TASK DETAILS
Could you restate word for word every line of the records below, from the first one to the one holding "- apply IH1."?

Dataset records:

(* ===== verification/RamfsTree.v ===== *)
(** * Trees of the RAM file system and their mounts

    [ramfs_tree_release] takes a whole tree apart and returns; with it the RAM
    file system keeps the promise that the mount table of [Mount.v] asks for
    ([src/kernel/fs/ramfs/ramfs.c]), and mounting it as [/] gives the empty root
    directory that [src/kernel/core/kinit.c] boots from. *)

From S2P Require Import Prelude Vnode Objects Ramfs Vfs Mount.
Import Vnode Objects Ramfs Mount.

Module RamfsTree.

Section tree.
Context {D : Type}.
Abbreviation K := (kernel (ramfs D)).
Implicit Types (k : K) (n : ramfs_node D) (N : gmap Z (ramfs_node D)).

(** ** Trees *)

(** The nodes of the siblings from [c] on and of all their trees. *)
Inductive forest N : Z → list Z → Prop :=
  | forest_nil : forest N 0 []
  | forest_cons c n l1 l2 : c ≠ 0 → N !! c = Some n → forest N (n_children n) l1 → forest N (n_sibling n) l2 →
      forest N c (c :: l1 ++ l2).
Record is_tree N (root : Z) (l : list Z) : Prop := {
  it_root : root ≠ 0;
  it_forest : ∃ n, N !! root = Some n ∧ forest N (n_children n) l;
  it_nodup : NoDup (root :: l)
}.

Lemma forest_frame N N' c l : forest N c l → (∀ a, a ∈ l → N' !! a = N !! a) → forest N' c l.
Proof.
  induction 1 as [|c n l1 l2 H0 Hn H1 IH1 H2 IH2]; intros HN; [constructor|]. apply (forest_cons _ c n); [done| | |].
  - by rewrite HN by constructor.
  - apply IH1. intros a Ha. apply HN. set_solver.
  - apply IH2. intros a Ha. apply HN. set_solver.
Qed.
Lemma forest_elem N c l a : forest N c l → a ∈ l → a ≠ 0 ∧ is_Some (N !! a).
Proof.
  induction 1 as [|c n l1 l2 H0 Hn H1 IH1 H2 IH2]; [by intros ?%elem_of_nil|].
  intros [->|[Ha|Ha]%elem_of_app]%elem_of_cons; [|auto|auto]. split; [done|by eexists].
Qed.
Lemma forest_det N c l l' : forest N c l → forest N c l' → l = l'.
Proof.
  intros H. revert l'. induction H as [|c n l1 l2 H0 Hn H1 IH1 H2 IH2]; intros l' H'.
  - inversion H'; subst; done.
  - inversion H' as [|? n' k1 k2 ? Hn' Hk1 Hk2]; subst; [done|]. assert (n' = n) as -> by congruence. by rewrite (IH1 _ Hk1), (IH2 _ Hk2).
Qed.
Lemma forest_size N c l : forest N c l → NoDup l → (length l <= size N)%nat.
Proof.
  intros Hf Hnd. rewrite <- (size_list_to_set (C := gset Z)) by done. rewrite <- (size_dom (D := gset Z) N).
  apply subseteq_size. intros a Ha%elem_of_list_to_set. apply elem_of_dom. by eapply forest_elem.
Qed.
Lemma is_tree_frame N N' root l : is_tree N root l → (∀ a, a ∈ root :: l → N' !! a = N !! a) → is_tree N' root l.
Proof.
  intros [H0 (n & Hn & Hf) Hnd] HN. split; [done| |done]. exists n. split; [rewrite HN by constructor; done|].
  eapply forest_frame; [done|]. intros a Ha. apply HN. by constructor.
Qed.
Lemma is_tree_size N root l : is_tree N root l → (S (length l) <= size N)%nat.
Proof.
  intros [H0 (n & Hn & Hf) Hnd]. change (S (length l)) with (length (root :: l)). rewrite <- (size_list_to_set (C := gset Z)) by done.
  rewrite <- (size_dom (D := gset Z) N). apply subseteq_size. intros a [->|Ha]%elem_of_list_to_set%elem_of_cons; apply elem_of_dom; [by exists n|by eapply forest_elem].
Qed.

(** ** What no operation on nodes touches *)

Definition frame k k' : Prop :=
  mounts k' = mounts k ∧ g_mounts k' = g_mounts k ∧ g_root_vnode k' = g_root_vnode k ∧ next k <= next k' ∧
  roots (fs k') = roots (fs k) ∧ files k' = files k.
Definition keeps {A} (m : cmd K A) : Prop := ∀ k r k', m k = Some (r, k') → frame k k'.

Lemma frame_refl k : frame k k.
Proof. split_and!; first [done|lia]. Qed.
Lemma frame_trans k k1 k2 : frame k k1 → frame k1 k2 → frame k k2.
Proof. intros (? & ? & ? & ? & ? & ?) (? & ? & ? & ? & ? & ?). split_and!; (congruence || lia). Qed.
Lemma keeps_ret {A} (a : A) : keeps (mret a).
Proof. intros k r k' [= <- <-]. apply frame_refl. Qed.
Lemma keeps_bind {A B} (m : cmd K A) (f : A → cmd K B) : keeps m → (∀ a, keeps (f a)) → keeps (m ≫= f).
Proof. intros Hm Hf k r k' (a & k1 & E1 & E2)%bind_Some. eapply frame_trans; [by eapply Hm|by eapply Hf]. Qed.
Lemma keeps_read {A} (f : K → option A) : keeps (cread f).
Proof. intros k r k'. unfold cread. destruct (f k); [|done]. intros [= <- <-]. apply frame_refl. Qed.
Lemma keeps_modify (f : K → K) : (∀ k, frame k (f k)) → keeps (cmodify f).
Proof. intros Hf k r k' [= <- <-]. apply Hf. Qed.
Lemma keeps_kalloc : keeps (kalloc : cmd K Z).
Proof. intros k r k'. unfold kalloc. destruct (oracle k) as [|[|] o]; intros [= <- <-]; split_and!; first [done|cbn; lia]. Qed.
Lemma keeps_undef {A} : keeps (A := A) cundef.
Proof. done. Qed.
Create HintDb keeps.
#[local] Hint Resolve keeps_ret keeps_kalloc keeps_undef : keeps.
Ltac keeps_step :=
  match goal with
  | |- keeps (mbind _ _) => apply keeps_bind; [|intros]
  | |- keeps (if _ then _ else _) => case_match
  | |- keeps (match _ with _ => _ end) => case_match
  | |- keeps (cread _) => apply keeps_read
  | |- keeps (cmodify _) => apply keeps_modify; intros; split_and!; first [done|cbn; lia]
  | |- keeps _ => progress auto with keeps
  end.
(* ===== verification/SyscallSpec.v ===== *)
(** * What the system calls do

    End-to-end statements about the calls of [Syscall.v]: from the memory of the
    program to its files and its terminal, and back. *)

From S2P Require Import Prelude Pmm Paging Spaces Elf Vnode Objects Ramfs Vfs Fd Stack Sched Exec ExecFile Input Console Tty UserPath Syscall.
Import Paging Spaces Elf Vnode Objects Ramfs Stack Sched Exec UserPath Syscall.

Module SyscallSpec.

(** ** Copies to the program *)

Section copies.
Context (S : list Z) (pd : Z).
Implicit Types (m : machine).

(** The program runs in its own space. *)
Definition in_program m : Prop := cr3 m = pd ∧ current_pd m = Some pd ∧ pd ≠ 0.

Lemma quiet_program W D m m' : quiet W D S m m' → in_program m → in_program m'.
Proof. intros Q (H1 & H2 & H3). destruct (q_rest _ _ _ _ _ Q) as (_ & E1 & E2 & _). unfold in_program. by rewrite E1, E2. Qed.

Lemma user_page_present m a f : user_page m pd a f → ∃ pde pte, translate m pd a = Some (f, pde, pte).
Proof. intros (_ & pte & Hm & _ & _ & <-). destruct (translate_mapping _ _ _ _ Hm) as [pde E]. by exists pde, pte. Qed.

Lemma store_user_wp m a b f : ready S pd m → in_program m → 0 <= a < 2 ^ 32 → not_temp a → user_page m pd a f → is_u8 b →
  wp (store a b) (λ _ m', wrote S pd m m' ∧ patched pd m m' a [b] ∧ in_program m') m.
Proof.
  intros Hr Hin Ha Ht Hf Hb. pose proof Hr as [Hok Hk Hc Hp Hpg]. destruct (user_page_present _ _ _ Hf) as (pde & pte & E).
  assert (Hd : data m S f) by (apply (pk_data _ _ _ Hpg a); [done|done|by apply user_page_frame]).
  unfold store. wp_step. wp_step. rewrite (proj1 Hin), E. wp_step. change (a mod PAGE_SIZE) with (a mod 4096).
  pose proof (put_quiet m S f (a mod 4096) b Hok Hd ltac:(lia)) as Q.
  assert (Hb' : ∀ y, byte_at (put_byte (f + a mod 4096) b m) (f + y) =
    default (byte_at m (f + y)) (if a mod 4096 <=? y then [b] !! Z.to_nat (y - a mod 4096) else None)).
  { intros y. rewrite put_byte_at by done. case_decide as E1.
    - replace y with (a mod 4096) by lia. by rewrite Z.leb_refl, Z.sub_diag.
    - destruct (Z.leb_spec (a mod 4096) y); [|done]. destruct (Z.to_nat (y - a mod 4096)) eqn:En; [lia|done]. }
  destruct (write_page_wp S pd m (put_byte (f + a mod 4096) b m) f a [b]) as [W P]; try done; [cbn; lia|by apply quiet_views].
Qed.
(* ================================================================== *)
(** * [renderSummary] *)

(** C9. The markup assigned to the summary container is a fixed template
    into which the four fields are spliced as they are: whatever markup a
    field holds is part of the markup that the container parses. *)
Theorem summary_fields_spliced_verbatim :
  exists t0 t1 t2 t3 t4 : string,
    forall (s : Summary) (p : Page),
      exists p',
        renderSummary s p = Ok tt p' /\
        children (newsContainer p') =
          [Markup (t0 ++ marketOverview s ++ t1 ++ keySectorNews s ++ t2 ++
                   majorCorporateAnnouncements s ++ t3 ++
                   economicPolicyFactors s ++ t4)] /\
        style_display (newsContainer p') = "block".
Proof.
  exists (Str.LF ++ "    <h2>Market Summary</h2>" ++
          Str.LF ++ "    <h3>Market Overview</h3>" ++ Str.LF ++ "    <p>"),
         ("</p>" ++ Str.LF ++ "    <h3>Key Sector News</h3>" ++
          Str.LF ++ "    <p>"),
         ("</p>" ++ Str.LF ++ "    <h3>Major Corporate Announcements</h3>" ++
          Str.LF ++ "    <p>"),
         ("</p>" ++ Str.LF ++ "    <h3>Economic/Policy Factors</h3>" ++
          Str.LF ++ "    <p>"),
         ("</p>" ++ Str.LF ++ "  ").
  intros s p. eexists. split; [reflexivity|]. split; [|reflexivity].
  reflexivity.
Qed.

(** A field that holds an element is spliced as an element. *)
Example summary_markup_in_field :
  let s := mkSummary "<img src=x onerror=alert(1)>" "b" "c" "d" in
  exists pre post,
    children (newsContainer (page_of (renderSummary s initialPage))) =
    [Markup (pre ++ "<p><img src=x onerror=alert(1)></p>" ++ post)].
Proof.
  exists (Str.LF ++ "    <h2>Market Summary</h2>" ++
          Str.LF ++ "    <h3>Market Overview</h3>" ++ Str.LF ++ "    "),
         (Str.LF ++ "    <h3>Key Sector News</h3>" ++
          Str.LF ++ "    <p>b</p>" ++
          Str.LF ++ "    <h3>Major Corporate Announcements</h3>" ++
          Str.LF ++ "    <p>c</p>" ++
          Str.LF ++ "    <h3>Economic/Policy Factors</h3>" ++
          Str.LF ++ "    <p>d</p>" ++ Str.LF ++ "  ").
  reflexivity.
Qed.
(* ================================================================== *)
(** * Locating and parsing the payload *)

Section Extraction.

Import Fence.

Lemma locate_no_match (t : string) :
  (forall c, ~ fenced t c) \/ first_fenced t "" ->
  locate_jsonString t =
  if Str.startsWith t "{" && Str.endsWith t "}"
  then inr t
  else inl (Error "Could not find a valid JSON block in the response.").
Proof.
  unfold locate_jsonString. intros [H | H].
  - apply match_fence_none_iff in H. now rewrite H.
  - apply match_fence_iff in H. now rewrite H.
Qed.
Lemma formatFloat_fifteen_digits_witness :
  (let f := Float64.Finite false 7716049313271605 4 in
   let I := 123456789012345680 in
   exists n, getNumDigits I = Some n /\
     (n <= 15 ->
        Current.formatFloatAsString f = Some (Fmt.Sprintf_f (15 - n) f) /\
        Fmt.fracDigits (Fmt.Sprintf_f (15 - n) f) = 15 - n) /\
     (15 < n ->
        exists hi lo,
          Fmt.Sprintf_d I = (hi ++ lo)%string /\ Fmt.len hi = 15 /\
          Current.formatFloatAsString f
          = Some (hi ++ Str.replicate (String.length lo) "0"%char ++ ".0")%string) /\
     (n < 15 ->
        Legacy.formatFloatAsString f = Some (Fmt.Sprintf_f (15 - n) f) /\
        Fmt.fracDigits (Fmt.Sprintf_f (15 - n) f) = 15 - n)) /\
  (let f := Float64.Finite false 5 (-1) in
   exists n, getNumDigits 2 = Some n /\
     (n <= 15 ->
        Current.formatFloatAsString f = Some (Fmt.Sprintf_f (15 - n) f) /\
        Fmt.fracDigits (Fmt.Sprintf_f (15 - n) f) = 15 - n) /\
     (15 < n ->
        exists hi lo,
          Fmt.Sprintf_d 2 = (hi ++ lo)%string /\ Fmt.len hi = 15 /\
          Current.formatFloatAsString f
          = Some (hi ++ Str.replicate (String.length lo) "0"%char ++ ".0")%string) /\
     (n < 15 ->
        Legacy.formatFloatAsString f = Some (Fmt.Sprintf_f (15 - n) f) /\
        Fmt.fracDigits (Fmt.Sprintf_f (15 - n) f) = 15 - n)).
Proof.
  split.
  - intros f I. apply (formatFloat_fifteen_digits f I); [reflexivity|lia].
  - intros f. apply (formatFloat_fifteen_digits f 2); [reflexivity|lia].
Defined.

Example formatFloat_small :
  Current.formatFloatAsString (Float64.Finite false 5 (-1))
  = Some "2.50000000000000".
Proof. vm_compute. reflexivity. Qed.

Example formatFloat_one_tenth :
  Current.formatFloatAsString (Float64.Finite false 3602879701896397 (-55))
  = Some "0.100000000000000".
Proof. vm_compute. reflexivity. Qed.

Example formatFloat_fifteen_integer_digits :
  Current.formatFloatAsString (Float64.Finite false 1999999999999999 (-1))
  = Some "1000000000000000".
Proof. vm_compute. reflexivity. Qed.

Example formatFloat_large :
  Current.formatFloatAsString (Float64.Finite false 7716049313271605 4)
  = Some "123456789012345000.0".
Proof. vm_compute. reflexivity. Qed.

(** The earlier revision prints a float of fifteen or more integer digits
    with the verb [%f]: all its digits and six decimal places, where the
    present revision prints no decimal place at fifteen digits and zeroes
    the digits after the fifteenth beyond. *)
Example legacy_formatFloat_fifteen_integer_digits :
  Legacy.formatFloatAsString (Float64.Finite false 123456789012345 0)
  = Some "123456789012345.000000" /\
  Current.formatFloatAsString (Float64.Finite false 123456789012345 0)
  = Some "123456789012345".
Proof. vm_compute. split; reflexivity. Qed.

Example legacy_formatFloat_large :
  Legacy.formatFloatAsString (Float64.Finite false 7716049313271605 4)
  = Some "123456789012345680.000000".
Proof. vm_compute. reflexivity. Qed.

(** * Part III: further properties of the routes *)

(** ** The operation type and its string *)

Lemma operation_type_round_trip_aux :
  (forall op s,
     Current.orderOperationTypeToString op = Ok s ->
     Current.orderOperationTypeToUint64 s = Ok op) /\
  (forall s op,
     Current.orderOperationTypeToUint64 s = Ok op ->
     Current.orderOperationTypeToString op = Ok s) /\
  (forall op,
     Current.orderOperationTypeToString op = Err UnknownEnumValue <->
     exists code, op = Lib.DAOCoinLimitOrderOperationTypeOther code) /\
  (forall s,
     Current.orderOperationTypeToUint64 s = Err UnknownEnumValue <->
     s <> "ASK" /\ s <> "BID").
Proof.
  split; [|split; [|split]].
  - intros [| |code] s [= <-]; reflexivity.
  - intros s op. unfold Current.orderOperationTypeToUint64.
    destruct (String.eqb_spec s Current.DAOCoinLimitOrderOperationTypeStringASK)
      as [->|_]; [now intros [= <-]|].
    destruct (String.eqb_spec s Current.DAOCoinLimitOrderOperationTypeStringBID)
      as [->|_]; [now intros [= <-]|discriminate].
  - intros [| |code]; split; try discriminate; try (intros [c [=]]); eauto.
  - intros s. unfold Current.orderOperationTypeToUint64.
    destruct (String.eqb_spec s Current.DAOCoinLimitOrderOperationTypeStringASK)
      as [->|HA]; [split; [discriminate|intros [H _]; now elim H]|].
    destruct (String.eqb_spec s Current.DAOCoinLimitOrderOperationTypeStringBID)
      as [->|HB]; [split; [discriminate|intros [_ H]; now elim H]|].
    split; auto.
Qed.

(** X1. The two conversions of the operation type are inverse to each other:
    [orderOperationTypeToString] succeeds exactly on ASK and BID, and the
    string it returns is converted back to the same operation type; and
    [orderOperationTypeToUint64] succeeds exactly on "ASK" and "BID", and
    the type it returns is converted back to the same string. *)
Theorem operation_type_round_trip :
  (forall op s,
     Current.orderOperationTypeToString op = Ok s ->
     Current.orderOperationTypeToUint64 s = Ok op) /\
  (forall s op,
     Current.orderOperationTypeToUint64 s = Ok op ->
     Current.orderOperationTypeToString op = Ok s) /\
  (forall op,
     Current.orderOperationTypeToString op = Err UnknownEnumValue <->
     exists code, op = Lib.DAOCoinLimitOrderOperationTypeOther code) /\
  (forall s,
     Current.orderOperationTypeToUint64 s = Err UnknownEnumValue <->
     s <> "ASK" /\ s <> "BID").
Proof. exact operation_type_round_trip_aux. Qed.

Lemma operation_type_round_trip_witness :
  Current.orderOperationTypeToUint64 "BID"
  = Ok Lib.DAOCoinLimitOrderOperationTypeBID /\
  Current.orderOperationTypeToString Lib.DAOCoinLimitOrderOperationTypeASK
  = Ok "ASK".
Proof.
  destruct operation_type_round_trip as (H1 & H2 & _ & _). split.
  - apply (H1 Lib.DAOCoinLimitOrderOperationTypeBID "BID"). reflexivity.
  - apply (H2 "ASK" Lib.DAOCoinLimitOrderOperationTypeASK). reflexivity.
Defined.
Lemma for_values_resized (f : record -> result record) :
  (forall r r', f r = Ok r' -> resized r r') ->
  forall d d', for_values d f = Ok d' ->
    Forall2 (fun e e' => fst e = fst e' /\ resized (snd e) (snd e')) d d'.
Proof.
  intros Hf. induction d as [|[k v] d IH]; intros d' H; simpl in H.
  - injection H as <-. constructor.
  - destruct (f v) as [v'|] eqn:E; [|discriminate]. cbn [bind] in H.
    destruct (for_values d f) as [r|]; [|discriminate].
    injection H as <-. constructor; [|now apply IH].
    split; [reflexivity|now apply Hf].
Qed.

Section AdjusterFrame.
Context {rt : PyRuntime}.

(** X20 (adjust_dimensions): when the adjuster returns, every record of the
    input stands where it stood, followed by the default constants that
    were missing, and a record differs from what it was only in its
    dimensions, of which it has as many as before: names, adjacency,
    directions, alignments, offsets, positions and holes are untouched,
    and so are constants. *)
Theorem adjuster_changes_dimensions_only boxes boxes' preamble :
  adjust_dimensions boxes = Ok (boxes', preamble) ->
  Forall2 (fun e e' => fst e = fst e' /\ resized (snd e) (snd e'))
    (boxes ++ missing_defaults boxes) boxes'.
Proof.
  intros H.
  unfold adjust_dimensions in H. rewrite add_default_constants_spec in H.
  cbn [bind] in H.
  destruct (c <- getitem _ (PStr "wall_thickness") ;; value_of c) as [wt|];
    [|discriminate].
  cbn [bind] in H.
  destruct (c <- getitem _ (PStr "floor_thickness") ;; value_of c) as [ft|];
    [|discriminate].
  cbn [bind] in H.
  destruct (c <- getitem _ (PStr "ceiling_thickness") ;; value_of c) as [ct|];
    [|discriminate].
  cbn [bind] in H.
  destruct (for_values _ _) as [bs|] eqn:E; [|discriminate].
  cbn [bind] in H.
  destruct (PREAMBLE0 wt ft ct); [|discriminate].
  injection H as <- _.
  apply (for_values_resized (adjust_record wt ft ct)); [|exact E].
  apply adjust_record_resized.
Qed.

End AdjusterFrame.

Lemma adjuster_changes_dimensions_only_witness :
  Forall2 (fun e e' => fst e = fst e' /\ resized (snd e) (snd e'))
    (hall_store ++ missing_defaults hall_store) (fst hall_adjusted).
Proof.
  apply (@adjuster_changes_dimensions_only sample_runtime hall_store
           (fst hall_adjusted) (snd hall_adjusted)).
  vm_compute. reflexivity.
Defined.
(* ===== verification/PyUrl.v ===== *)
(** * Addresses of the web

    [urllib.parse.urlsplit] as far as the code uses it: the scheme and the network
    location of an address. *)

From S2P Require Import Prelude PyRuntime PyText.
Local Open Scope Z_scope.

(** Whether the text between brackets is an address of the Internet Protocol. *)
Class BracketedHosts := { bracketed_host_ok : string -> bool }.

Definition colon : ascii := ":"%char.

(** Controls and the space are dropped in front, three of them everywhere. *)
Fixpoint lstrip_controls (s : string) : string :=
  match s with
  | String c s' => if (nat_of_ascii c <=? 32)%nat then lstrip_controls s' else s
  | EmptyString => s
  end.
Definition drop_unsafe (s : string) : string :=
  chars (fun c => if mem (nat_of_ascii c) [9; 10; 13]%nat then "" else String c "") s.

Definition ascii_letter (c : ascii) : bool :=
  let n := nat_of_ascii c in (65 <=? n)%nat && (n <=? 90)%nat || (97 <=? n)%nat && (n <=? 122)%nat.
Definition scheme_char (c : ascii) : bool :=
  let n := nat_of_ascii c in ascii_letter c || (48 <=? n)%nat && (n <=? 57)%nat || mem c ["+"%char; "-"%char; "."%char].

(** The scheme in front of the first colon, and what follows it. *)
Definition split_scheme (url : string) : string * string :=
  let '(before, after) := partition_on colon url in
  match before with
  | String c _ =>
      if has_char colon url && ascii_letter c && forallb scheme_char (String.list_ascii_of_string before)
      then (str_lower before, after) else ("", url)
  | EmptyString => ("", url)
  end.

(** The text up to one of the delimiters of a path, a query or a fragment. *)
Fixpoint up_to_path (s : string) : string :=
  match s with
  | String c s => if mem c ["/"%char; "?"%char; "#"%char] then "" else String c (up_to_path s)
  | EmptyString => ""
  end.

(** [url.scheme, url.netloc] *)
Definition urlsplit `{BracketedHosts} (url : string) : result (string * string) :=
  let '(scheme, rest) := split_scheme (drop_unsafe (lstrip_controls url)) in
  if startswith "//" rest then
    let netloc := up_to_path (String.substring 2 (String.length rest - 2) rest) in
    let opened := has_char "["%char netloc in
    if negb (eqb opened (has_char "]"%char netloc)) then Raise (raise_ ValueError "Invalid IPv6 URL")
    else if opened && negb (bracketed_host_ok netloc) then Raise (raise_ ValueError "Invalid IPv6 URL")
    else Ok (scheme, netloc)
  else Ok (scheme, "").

EXERCISE ANSWER
(* ===== verification/RamfsTree.v ===== *)
(** * Trees of the RAM file system and their mounts

    [ramfs_tree_release] takes a whole tree apart and returns; with it the RAM
    file system keeps the promise that the mount table of [Mount.v] asks for
    ([src/kernel/fs/ramfs/ramfs.c]), and mounting it as [/] gives the empty root
    directory that [src/kernel/core/kinit.c] boots from. *)

From S2P Require Import Prelude Vnode Objects Ramfs Vfs Mount.
Import Vnode Objects Ramfs Mount.

Module RamfsTree.

Section tree.
Context {D : Type}.
Abbreviation K := (kernel (ramfs D)).
Implicit Types (k : K) (n : ramfs_node D) (N : gmap Z (ramfs_node D)).

(** ** Trees *)

(** The nodes of the siblings from [c] on and of all their trees. *)
Inductive forest N : Z → list Z → Prop :=
  | forest_nil : forest N 0 []
  | forest_cons c n l1 l2 : c ≠ 0 → N !! c = Some n → forest N (n_children n) l1 → forest N (n_sibling n) l2 →
      forest N c (c :: l1 ++ l2).
Record is_tree N (root : Z) (l : list Z) : Prop := {
  it_root : root ≠ 0;
  it_forest : ∃ n, N !! root = Some n ∧ forest N (n_children n) l;
  it_nodup : NoDup (root :: l)
}.

Lemma forest_frame N N' c l : forest N c l → (∀ a, a ∈ l → N' !! a = N !! a) → forest N' c l.
Proof.
  induction 1 as [|c n l1 l2 H0 Hn H1 IH1 H2 IH2]; intros HN; [constructor|]. apply (forest_cons _ c n); [done| | |].
  - by rewrite HN by constructor.
  - apply IH1. intros a Ha. apply HN. set_solver.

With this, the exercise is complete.